START Extracted information
(* ===== verification/MarketOps.v ===== *)
(** * MarketOps: market operations (market_operations.cpp and its versions v1 to
      v4 for blocks before the forks)

    Placing and cancelling bids, asks and shorts, covering a short position and
    adding collateral.  The interest formulas are market_engine.cpp's and
    market_engine_v7.cpp's. *)
From S2P Require Import Prelude Config Fc Asset Records ChainInterface EvalState AccountOps.

(** [llabs] *)
Definition llabs (z : Z) : Z := wrap64 (Z.abs z).

Section ops.
Context {St : Type} `{ChainStore St} `{Crypto} `{FcNum} `{FcReal}.
Implicit Types s : eval_state St.

(** ** Interest *)

(** [apr_n / apr_d]: the ratio of the rate, taken on [BTS_BLOCKCHAIN_MAX_SHARES]
    of the asset [id]. *)
Definition annual_rate (id : Z) (apr : price) : result real128 :=
  n ← asset_mul (mk_asset BTS_BLOCKCHAIN_MAX_SHARES id) apr;
  Ok (real_div (real_of_uint64 (wrapu64 (amount n))) (real_of_uint64 BTS_BLOCKCHAIN_MAX_SHARES)).

Definition fraction_of_year (age_seconds : Z) : real128 :=
  real_div (real_of_uint64 age_seconds) (real_of_uint64 (365 * 24 * 60 * 60)).

Definition interest_paid_at (id : Z) (total_amount_paid : asset) (apr : price) (age_seconds : Z)
    : result asset :=
  let total_paid := real_of_uint64 (wrapu64 (amount total_amount_paid)) in
  iapr ← annual_rate id apr;
  let delta_principle :=
    real_div total_paid
      (real_add (real_of_uint64 1) (real_mul iapr (fraction_of_year age_seconds))) in
  Ok (mk_asset (wrap64 (real_to_uint64 (real_sub total_paid delta_principle)))
        (asset_id total_amount_paid)).

Definition interest_owed_at (id : Z) (principle : asset) (apr : price) (age_seconds : Z)
    : result asset :=
  iapr ← annual_rate id apr;
  let owed := real_mul (real_mul (real_of_uint64 (wrapu64 (amount principle))) iapr)
                (fraction_of_year age_seconds) in
  Ok (mk_asset (wrap64 (real_to_uint64 owed)) (asset_id principle)).

Definition get_interest_paid (total : asset) (apr : price) (age_seconds : Z) : result asset :=
  interest_paid_at (base_asset_id apr) total apr age_seconds.
Definition get_interest_owed (principle : asset) (apr : price) (age_seconds : Z) : result asset :=
  interest_owed_at (base_asset_id apr) principle apr age_seconds.
Definition get_interest_paid_v1 (total : asset) (apr : price) (age_seconds : Z) : result asset :=
  interest_paid_at (quote_asset_id apr) total apr age_seconds.
Definition get_interest_owed_v1 (principle : asset) (apr : price) (age_seconds : Z) : result asset :=
  interest_owed_at (quote_asset_id apr) principle apr age_seconds.

(** ** Orders *)

(** A negative amount withdraws from the order, a positive one adds to it. *)
Definition fund_order (order : option order_record) (delta : asset) s
    : result (order_record * eval_state St) :=
  _ ← throw_if (amount delta =? 0) zero_amount;
  if amount delta <? 0 then
    r ← require order unknown_market_order;
    _ ← throw_if (llabs (amount delta) >? or_balance r) insufficient_funds;
    s ← add_balance (asset_opp delta) s;
    Ok (r, s)
  else
    s ← sub_balance null_address delta s;
    Ok (default null_order_record order, s).

Definition zero_price_check (p : price) : result unit :=
  throw_if (price_eqb p null_price) zero_price.

(** What bids and asks check of the two assets and the owner; a bid spends the
    quote asset, an ask the base asset. *)
Definition check_order_assets (p : price) (owner : Z) (spends_quote : bool) s : result unit :=
  base ← require (cv_asset (view s) (base_asset_id p)) assert_exception;
  quote ← require (cv_asset (view s) (quote_asset_id p)) assert_exception;
  _ ← (if is_restricted base
       then fc_assert (is_some (cv_authorization (view s) (as_id base, owner))) else Ok tt);
  _ ← (if is_restricted quote
       then fc_assert (is_some (cv_authorization (view s) (as_id quote, owner))) else Ok tt);
  let spent := if spends_quote then quote else base in
  let issuer_override := is_retractable spent && verify_authority (as_authority spent) s in
  _ ← throw_if (negb issuer_override && negb (check_signature owner s)) missing_signature;
  fc_assert (negb issuer_override && negb (is_balance_frozen spent)).

Definition bid_evaluate (o : bid_operation) s : result (eval_state St) :=
  let p := mk_order_price (bo_bid_index o) in
  _ ← zero_price_check p;
  _ ← check_order_assets p (mk_owner (bo_bid_index o)) true s;
  let delta := mk_asset (bo_amount o) (quote_asset_id p) in
  _ ← validate_asset delta s;
  '(r, s) ← fund_order (cv_bid (view s) (bo_bid_index o)) delta s;
  let r := set_or_balance (wrap64 (or_balance r + bo_amount o))
             (set_or_last_update (cv_now (view s)) r) in
  Ok (upd_chain (cs_store_bid (bo_bid_index o) r) s).

Definition market_status_or_new (p : price) s : result market_status :=
  match cv_market_status (view s) (quote_asset_id p, base_asset_id p) with
  | Some m => Ok m
  | None => market_status_of (quote_asset_id p) (base_asset_id p)
  end.

(** [market_status] of the order's market, created if there is none, with its
    depths changed: kept up before BTS_V0_4_21. *)
Definition adjust_depth (p : price) (ask bid : Z) s : result (eval_state St) :=
  m ← market_status_or_new p s;
  Ok (upd_chain (cs_store_market_status
        (set_mst_depths (wrap64 (mst_ask_depth m + ask)) (wrap64 (mst_bid_depth m + bid)) m)) s).

(** The same where the market has to exist. *)
Definition adjust_cover_depth (p : price) (ask : Z) s : result (eval_state St) :=
  m ← require (cv_market_status (view s) (quote_asset_id p, base_asset_id p)) assert_exception;
  Ok (upd_chain (cs_store_market_status
        (set_mst_depths (wrap64 (mst_ask_depth m + ask)) (mst_bid_depth m) m)) s).

Definition ask_evaluate_v1 (o : ask_operation) s : result (eval_state St) :=
  let p := mk_order_price (ao_ask_index o) in
  _ ← zero_price_check p;
  _ ← throw_if (negb (check_signature (mk_owner (ao_ask_index o)) s)) missing_signature;
  let delta := mk_asset (ao_amount o) (base_asset_id p) in
  _ ← validate_asset delta s;
  '(r, s) ← fund_order (cv_ask (view s) (ao_ask_index o)) delta s;
  let r := set_or_balance (wrap64 (or_balance r + ao_amount o))
             (set_or_last_update (cv_now (view s)) r) in
  _ ← fc_assert (or_balance r >=? 0);
  s ← adjust_depth p (amount delta) 0 s;
  Ok (upd_chain (cs_store_ask (ao_ask_index o) r) s).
END Extracted information
• To do
Check the lines above and copy each one that includes "unit".

• Answer to this problem
Definition zero_price_check (p : price) : result unit :=
Definition check_order_assets (p : price) (owner : Z) (spends_quote : bool) s : result unit :=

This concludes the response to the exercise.